____ Data in this exercise

(* ===== verification/NamespaceTree.v ===== *)
(** The tree of namespaces the relay knows (NamespaceTree.h, NamespaceTree.cpp):
    announcements received for a namespace (routes), tracks published under it,
    and the sessions subscribed to it.

    A node is named by the path from the root to it, innermost element first, so
    the parent of [k :: p] is [p] and the children of [p] are the nodes
    [k :: p]; the tree is the finite map from paths to nodes.  Sessions,
    callbacks, publish handles and rankings are objects of other components:
    they are references. *)

From S2P Require Import Prelude.

Abbreviation Session := Z (only parsing).
Abbreviation Callback := Z (only parsing).
Abbreviation RankingRef := Z (only parsing).
Abbreviation path := (list string).

Definition kMoQClusterAnonHopId : Z := 0.

Record Route := mkRoute {
  r_session : Session;
  r_callback : option Callback;
  r_peerID : string;
  r_requestID : Z;
  r_path : list Z;
  r_cost : Z;
  r_seq : Z;
  r_fromCluster : bool;
}.

Record TrackFilter := mkTrackFilter { tf_propertyType : Z; tf_maxSelected : Z }.

(** What a namespace subscriber asks for: tracks, namespaces, or both. *)
Inductive SubscribeNamespaceOptions := PUBLISH | NAMESPACE | BOTH.
#[global] Instance SubscribeNamespaceOptions_eq_dec : EqDecision SubscribeNamespaceOptions.
Proof. solve_decision. Defined.

Record NamespaceSubscriberInfo := mkSubscriberInfo {
  si_forward : bool;
  si_options : SubscribeNamespaceOptions;
  si_namespacePublishHandle : option Z;
  si_trackNamespacePrefix : list string;
  si_trackFilter : option TrackFilter;
  si_peerID : string;
}.

Record Advertisement := mkAdvertisement { ad_routeSeq : Z; ad_path : list Z; ad_cost : Z }.
Lemma addNamespaceSubscriber_step ns session info t : tree_inv t ->
  let '(rs, ps, ss) := view t (rev ns) in
  exists r t', addNamespaceSubscriber ns session info t = Some (r, t') /\
    stepped (rev ns) (rs, ps, match ss !! session with Some _ => ss | None => <[session:=info]> ss end)
      (nextRouteSeq_ t) t t'.
Proof.
  intros Hinv. unfold addNamespaceSubscriber.
  destruct (findNode_create ns t Hinv) as (subs & t1 & n & -> & Hinv1 & Hn & Hseq & Hv). simpl.
  rewrite <- Hv, (view_node _ _ _ Hn). simpl.
  destruct (guarded_stepped (rev ns) (fun m => match subscribers_ m !! session with
    | Some _ => m | None => set_subscribers (<[session:=info]> (subscribers_ m)) m end) t1 n
    (routes_ n, publishes_ n, match subscribers_ n !! session with
      | Some _ => subscribers_ n | None => <[session:=info]> (subscribers_ n) end) Hinv1 Hn) as (t' & H1 & H2);
    [by destruct (subscribers_ n !! session)..|].
  rewrite H1. simpl. eexists _, _. split; [done|]. rewrite <- Hseq. by eapply stepped_from.
Qed.

Lemma removeNamespaceSubscriber_step ns session t : tree_inv t ->
  let '(rs, ps, ss) := view t (rev ns) in
  exists r, removeNamespaceSubscriber sessionId ns session t = Some r /\
    stepped (rev ns) (rs, ps, delete session ss) (nextRouteSeq_ t) t (refusedOr t snd r).
Proof.
  intros Hinv. unfold removeNamespaceSubscriber. destruct (findNode_find ns t (proj1 Hinv)) as [subs ->].
  destruct (nodes t !! rev ns) as [n|] eqn:Hn.
  2:{ rewrite (view_none _ _ Hn). eexists. split; [done|]. simpl. rewrite delete_empty, <- (view_none _ _ Hn).
      by apply stepped_refl. }
  rewrite (view_node _ _ _ Hn). simpl. rewrite Hn. simpl.
  destruct (subscribers_ n !! session) as [info|] eqn:Es.
  - destruct (eraseAdvertisements_step (rev ns) (sessionId session, Z.of_nat (length ns)) t Hinv) as (H1 & H2 & H3 & H4).
    destruct (H4 _ _ Hn) as (n1 & Hn1 & Hc1).
    set (t1 := eraseAdvertisements _ _ t) in *. clearbody t1.
    destruct (guarded_stepped (rev ns) (fun m => set_subscribers (delete session (subscribers_ m)) m) t1 n1
      _ H1 Hn1 eq_refl eq_refl eq_refl) as (t' & H5 & H6).
    assert (Hst : stepped (rev ns) (routes_ n, publishes_ n, delete session (subscribers_ n)) (nextRouteSeq_ t) t t').
    { rewrite <- H3. eapply stepped_from; [|exact H2]. unfold content in H6, Hc1. simpl in H6.
      injection Hc1 as E1 E2 E3. by rewrite E1, E2, E3 in H6. }
    assert (Htop : exists topN, match si_trackFilter info with
      | Some f => match rankings_ n !! tf_propertyType f with
                  | Some slot => r ← slot; Some (Some (r, tf_maxSelected f)) | None => Some None end
      | None => Some None end = Some topN).
    { destruct (si_trackFilter info) as [f|]; [|eauto].
      destruct (rankings_ n !! tf_propertyType f) as [[r|]|] eqn:Er; [simpl; eauto| |eauto].
      destruct (proj2 Hinv _ _ _ Hn Er). }
    destruct Htop as [topN ->]. simpl. rewrite H5. simpl. eexists. by split.
  - eexists. split; [done|]. simpl. rewrite delete_id by done.
    rewrite <- (view_node _ _ _ Hn : _ = (routes_ n, publishes_ n, subscribers_ n)). by apply stepped_refl.
Qed.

________

• **Work item**: Working from the material above, retype exactly the lines from the one with "(nextRouteSeq_ t) t t'." through the one with "rewrite <- Hv, (view_node _ _ _ Hn). simpl.", both included, and only those lines.

• **Answer to the problem**:
      (nextRouteSeq_ t) t t'.
Proof.
  intros Hinv. unfold addNamespaceSubscriber.
  destruct (findNode_create ns t Hinv) as (subs & t1 & n & -> & Hinv1 & Hn & Hseq & Hv). simpl.
  rewrite <- Hv, (view_node _ _ _ Hn). simpl.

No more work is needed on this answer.